[Collected data]
(** With at least two queries and one repetition the measurement never reads
    outside a vector, whatever the database answers; and a summary counts every
    CVE that was chosen, its median and maximum are times that were measured, and
    no measured median is above the maximum. *)
Theorem bench_measure_defined {HS : StdSort} {S : Type} {HO : Odbc S} {HW : Utf16} (cves_file : option str)
  (took : nat -> nat -> Z) (a : Args) (d : Db (S:=S))
  (Hq : 2 <= b_queries a < 2 ^ 31) (Hr : 0 < b_repeat a)
  (Hl : forall all, Z.of_nat (length (column kListCves [] all).1.2) < 2 ^ 32) :
  exists r d', measure cves_file took a d = Some (r, d') /\
    forall sm, r = Done sm ->
      0 < sm_queries sm /\ (cves_file = None -> sm_queries sm = b_queries a) /\ median_ns sm <= max_ns sm.
Proof.
  unfold measure. destruct (connect (b_db a) d) as [[e|] d1]; [by eexists _, _|].
  assert (exists c d2, choose_cves cves_file (b_queries a) d1 = Some (c, d2) /\
    forall l, c = inl l -> l <> [] /\ (cves_file = None -> length l = Z.to_nat (b_queries a))) as (c & d2 & -> & Hc).
  { unfold choose_cves. destruct (List.filter _ _) as [|l0 l] eqn:Ef.
    2:{ eexists _, _. split; [done|]. intros l' [= <-]. split; [done|]. by intros ->. }
    specialize (Hl d1). destruct (column kListCves [] d1) as [[[e|] all] d2]; [by eexists _, _|].
    destruct all as [|c0 all]; [by eexists _, _|].
    destruct (bench_ranks_spread (c0 :: all) (b_queries a) ltac:(done) Hl Hq) as (cves & E & Hlen & _).
    rewrite E. eexists _, _. split; [done|]. intros l [= <-]. split; [|done].
    intros ->. cbn in Hlen. lia. }
  destruct c as [cves|e]; [|by eexists _, _]. destruct (Hc cves eq_refl) as [Hne Hlen].
  destruct (scalar _ 0 d2) as [[? rt] d3]. destruct (scalar _ 0 d3) as [[? pg] d4].
  destruct (exec _ None d4) as [[[e|] ?] d5]; [by eexists _, _|].
  destruct (measure_cves_defined took (b_repeat a) cves 0 [] [] 0 d5 Hr eq_refl) as (r & -> & Hm & Hn).
  destruct r as [x|[[[ms reads] rows] d6]].
  { eexists _, _. split; [done|]. intros sm ->. by destruct (Hn sm). }
  destruct (Hm ms reads rows d6 eq_refl) as [Hml Hrl]. cbn in Hml.
  destruct (summarize_defined rt pg rows ms reads) as (sm & -> & Hs & Hmed & _ & Hmax & _).
  { destruct ms; [by destruct cves|done]. }
  { done. }
  eexists _, _. split; [done|]. intros sm' [= <-]. rewrite Hs. split_and!.
  - destruct cves; [done|cbn in Hml; lia].
  - intros E. apply Hlen in E. lia.
  - by apply Hmax.
Qed.

(** ** The properties at work *)

(** A generator that counts, a shuffle that turns the list around. *)
Definition counting_rng : Rng Z.
Proof.
  refine {| rng_seed s := s; rng_next r := (u32 r, u32 r + 1); shuffle r l := (rev l, r) |}.
  - intros r. apply u32_range.
  - intros r l. cbn. symmetry. apply Permutation_rev.
Defined.

(** A database that keeps the names of the hosts it is given. *)
Definition keeping_db : DbOps (list str) := {|
  db_connected _ := true;
  db_connect _ d := (None, d);
  db_disconnect d := d;
  db_record_scan inv _ k d := (None, k, d ++ [hostname (host inv)]);
  db_host_findings _ _ _ d := (None, [], d);
  db_hosts_affected _ d := (None, [], d)
|}.

Definition tabbed (l : list str) : str := match l with [] => [] | x :: l' => x ++ (l' ≫= fun y => tab :: y) end.

Definition sample_files (p : str) : option str :=
  if str_eqb p (lit "data/cve_index.tsv") then
    Some (kRuleHeader ++ [nl] ++
      tabbed [lit "CVE-1"; lit "openbsd"; lit "openssh"; lit "*"; lit "*"; []; []; lit "9.3"; lit "9.4"; lit "7.5";
              lit "HIGH"; lit "3.1"] ++ [nl])
  else Some (tabbed [lit "exact"; lit "openssh"; lit "openbsd"; lit "openssh"] ++ [nl]).

Definition sample_bench : Args := mkArgs (lit "load") [] (lit "data/cve_index.tsv") (lit "data/cpe_aliases.tsv") [] [] 3 0 0 42.

Lemma bench_fleet_recorded_witness :
  exists rc l d', write_hosts (HR := counting_rng) (HD := keeping_db) sample_files (fun _ => 0) sample_bench (lit "bench-") []
    = Some (rc, l, d') /\ rc = 0 /\ d' = [lit "bench-000000"; lit "bench-000001"; lit "bench-000002"] /\
    length l = 3%nat /\ NoDup ((fun x => hostname (host x.1)) <$> l).
Proof.
  destruct (bench_fleet_recorded (HR := counting_rng) (HD := keeping_db) sample_files (fun _ => 0) sample_bench (lit "bench-") []
    ltac:(vm_compute; lia) ltac:(vm_compute; reflexivity)) as (rc & l & d' & E & Hnd & Hlen & _).
  exists rc, l, d'. split; [exact E|].
  assert (rc = 0 /\ d' = [lit "bench-000000"; lit "bench-000001"; lit "bench-000002"]) as [Hrc Hd]
    by (vm_compute in E; injection E as <- _ <-; split; reflexivity).
  split; [exact Hrc|]. split; [exact Hd|]. split; [exact (Hlen Hrc)|exact Hnd].
Defined.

TASK DIRECTIONS
Return every entry above with nothing altered.

WORKED SOLUTION
(** With at least two queries and one repetition the measurement never reads
    outside a vector, whatever the database answers; and a summary counts every
    CVE that was chosen, its median and maximum are times that were measured, and
    no measured median is above the maximum. *)
Theorem bench_measure_defined {HS : StdSort} {S : Type} {HO : Odbc S} {HW : Utf16} (cves_file : option str)
  (took : nat -> nat -> Z) (a : Args) (d : Db (S:=S))
  (Hq : 2 <= b_queries a < 2 ^ 31) (Hr : 0 < b_repeat a)
  (Hl : forall all, Z.of_nat (length (column kListCves [] all).1.2) < 2 ^ 32) :
  exists r d', measure cves_file took a d = Some (r, d') /\
    forall sm, r = Done sm ->
      0 < sm_queries sm /\ (cves_file = None -> sm_queries sm = b_queries a) /\ median_ns sm <= max_ns sm.
Proof.
  unfold measure. destruct (connect (b_db a) d) as [[e|] d1]; [by eexists _, _|].
  assert (exists c d2, choose_cves cves_file (b_queries a) d1 = Some (c, d2) /\
    forall l, c = inl l -> l <> [] /\ (cves_file = None -> length l = Z.to_nat (b_queries a))) as (c & d2 & -> & Hc).
  { unfold choose_cves. destruct (List.filter _ _) as [|l0 l] eqn:Ef.
    2:{ eexists _, _. split; [done|]. intros l' [= <-]. split; [done|]. by intros ->. }
    specialize (Hl d1). destruct (column kListCves [] d1) as [[[e|] all] d2]; [by eexists _, _|].
    destruct all as [|c0 all]; [by eexists _, _|].
    destruct (bench_ranks_spread (c0 :: all) (b_queries a) ltac:(done) Hl Hq) as (cves & E & Hlen & _).
    rewrite E. eexists _, _. split; [done|]. intros l [= <-]. split; [|done].
    intros ->. cbn in Hlen. lia. }
  destruct c as [cves|e]; [|by eexists _, _]. destruct (Hc cves eq_refl) as [Hne Hlen].
  destruct (scalar _ 0 d2) as [[? rt] d3]. destruct (scalar _ 0 d3) as [[? pg] d4].
  destruct (exec _ None d4) as [[[e|] ?] d5]; [by eexists _, _|].
  destruct (measure_cves_defined took (b_repeat a) cves 0 [] [] 0 d5 Hr eq_refl) as (r & -> & Hm & Hn).
  destruct r as [x|[[[ms reads] rows] d6]].
  { eexists _, _. split; [done|]. intros sm ->. by destruct (Hn sm). }
  destruct (Hm ms reads rows d6 eq_refl) as [Hml Hrl]. cbn in Hml.
  destruct (summarize_defined rt pg rows ms reads) as (sm & -> & Hs & Hmed & _ & Hmax & _).
  { destruct ms; [by destruct cves|done]. }
  { done. }
  eexists _, _. split; [done|]. intros sm' [= <-]. rewrite Hs. split_and!.
  - destruct cves; [done|cbn in Hml; lia].
  - intros E. apply Hlen in E. lia.
  - by apply Hmax.
Qed.

(** ** The properties at work *)

(** A generator that counts, a shuffle that turns the list around. *)
Definition counting_rng : Rng Z.
Proof.
  refine {| rng_seed s := s; rng_next r := (u32 r, u32 r + 1); shuffle r l := (rev l, r) |}.
  - intros r. apply u32_range.
  - intros r l. cbn. symmetry. apply Permutation_rev.
Defined.

(** A database that keeps the names of the hosts it is given. *)
Definition keeping_db : DbOps (list str) := {|
  db_connected _ := true;
  db_connect _ d := (None, d);
  db_disconnect d := d;
  db_record_scan inv _ k d := (None, k, d ++ [hostname (host inv)]);
  db_host_findings _ _ _ d := (None, [], d);
  db_hosts_affected _ d := (None, [], d)
|}.

Definition tabbed (l : list str) : str := match l with [] => [] | x :: l' => x ++ (l' ≫= fun y => tab :: y) end.

Definition sample_files (p : str) : option str :=
  if str_eqb p (lit "data/cve_index.tsv") then
    Some (kRuleHeader ++ [nl] ++
      tabbed [lit "CVE-1"; lit "openbsd"; lit "openssh"; lit "*"; lit "*"; []; []; lit "9.3"; lit "9.4"; lit "7.5";
              lit "HIGH"; lit "3.1"] ++ [nl])
  else Some (tabbed [lit "exact"; lit "openssh"; lit "openbsd"; lit "openssh"] ++ [nl]).

Definition sample_bench : Args := mkArgs (lit "load") [] (lit "data/cve_index.tsv") (lit "data/cpe_aliases.tsv") [] [] 3 0 0 42.

Lemma bench_fleet_recorded_witness :
  exists rc l d', write_hosts (HR := counting_rng) (HD := keeping_db) sample_files (fun _ => 0) sample_bench (lit "bench-") []
    = Some (rc, l, d') /\ rc = 0 /\ d' = [lit "bench-000000"; lit "bench-000001"; lit "bench-000002"] /\
    length l = 3%nat /\ NoDup ((fun x => hostname (host x.1)) <$> l).
Proof.
  destruct (bench_fleet_recorded (HR := counting_rng) (HD := keeping_db) sample_files (fun _ => 0) sample_bench (lit "bench-") []
    ltac:(vm_compute; lia) ltac:(vm_compute; reflexivity)) as (rc & l & d' & E & Hnd & Hlen & _).
  exists rc, l, d'. split; [exact E|].
  assert (rc = 0 /\ d' = [lit "bench-000000"; lit "bench-000001"; lit "bench-000002"]) as [Hrc Hd]
    by (vm_compute in E; injection E as <- _ <-; split; reflexivity).
  split; [exact Hrc|]. split; [exact Hd|]. split; [exact (Hlen Hrc)|exact Hnd].
Defined.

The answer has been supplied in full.